Look below for the lines from the one with "Done IXGBE_SUCCESS (mk_world store (w_hw w) ((w_dev" to the one with "- intros w o _.", and copy exactly those lines, both ends included.

[INPUT MATERIAL — start]

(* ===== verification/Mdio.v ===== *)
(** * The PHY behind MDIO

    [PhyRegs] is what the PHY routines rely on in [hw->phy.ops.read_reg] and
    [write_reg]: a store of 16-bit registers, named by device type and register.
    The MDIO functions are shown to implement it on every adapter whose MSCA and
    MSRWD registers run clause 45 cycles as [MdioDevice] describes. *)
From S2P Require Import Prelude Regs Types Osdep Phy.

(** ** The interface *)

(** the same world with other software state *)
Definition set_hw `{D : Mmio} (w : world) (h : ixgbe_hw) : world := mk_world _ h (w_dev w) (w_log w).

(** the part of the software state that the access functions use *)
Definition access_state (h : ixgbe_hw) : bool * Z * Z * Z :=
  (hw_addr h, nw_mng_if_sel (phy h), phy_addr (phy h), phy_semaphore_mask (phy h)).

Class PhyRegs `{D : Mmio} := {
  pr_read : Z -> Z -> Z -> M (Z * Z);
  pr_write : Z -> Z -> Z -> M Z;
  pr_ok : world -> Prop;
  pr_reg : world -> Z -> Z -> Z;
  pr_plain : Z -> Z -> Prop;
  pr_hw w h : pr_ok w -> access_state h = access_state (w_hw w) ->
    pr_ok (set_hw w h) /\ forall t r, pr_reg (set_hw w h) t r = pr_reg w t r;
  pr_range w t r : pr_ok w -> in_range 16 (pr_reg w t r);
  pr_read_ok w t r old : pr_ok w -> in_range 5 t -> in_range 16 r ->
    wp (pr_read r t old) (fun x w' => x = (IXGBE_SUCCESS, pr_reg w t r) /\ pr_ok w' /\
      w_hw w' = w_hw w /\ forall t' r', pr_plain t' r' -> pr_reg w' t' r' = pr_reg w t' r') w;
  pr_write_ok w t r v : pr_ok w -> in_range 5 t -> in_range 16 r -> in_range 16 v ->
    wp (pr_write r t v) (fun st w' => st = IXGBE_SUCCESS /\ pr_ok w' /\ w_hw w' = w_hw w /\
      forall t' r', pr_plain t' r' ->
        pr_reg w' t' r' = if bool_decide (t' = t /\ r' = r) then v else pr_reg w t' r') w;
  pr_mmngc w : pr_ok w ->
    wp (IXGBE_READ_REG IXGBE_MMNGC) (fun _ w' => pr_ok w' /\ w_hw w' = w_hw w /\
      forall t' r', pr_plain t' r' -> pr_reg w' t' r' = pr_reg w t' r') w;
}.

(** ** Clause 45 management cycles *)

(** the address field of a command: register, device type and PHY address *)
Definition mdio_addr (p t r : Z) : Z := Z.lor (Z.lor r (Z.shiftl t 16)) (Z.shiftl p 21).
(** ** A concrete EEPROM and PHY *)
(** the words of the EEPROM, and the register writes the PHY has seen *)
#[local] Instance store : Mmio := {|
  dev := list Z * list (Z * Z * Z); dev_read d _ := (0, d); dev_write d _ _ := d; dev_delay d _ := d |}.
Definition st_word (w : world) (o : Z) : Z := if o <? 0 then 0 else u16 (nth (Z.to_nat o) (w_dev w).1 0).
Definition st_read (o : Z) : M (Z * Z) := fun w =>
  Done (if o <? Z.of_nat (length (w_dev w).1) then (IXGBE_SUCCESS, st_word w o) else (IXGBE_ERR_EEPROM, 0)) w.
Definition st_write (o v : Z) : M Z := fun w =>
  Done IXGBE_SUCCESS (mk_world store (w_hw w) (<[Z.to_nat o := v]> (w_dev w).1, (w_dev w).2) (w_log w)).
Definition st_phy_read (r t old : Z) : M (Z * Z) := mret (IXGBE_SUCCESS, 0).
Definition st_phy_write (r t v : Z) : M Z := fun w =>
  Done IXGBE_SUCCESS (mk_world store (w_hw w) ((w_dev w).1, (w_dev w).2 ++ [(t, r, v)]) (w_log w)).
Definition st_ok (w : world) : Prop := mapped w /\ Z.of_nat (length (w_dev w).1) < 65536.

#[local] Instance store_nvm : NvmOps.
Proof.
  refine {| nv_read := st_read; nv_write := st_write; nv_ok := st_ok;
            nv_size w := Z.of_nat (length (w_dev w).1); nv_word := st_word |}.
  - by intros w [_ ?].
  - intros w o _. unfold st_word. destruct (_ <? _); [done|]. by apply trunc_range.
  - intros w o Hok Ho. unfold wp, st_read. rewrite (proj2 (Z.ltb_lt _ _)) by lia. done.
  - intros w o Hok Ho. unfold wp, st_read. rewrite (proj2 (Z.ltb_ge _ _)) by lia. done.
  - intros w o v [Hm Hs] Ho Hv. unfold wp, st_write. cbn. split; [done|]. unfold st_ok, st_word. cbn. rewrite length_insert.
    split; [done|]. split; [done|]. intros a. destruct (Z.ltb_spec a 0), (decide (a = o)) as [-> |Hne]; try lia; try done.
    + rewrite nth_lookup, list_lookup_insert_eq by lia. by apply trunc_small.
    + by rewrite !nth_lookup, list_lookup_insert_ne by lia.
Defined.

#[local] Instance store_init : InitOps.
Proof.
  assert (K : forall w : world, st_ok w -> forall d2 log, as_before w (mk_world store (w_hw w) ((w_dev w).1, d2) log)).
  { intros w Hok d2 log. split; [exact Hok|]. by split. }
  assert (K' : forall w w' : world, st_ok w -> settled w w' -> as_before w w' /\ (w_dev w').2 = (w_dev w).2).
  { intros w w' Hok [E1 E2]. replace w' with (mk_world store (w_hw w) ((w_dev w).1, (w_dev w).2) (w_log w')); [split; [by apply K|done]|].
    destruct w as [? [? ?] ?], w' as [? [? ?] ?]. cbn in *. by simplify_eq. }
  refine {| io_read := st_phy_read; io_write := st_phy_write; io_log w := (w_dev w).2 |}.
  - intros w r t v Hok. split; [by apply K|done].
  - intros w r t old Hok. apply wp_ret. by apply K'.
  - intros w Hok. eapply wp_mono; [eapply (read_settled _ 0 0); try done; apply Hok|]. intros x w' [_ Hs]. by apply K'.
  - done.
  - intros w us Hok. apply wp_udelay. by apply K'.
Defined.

[INPUT MATERIAL — finish]

=== SOLUTION ===
  Done IXGBE_SUCCESS (mk_world store (w_hw w) ((w_dev w).1, (w_dev w).2 ++ [(t, r, v)]) (w_log w)).
Definition st_ok (w : world) : Prop := mapped w /\ Z.of_nat (length (w_dev w).1) < 65536.

#[local] Instance store_nvm : NvmOps.
Proof.
  refine {| nv_read := st_read; nv_write := st_write; nv_ok := st_ok;
            nv_size w := Z.of_nat (length (w_dev w).1); nv_word := st_word |}.
  - by intros w [_ ?].
  - intros w o _. unfold st_word. destruct (_ <? _); [done|]. by apply trunc_range.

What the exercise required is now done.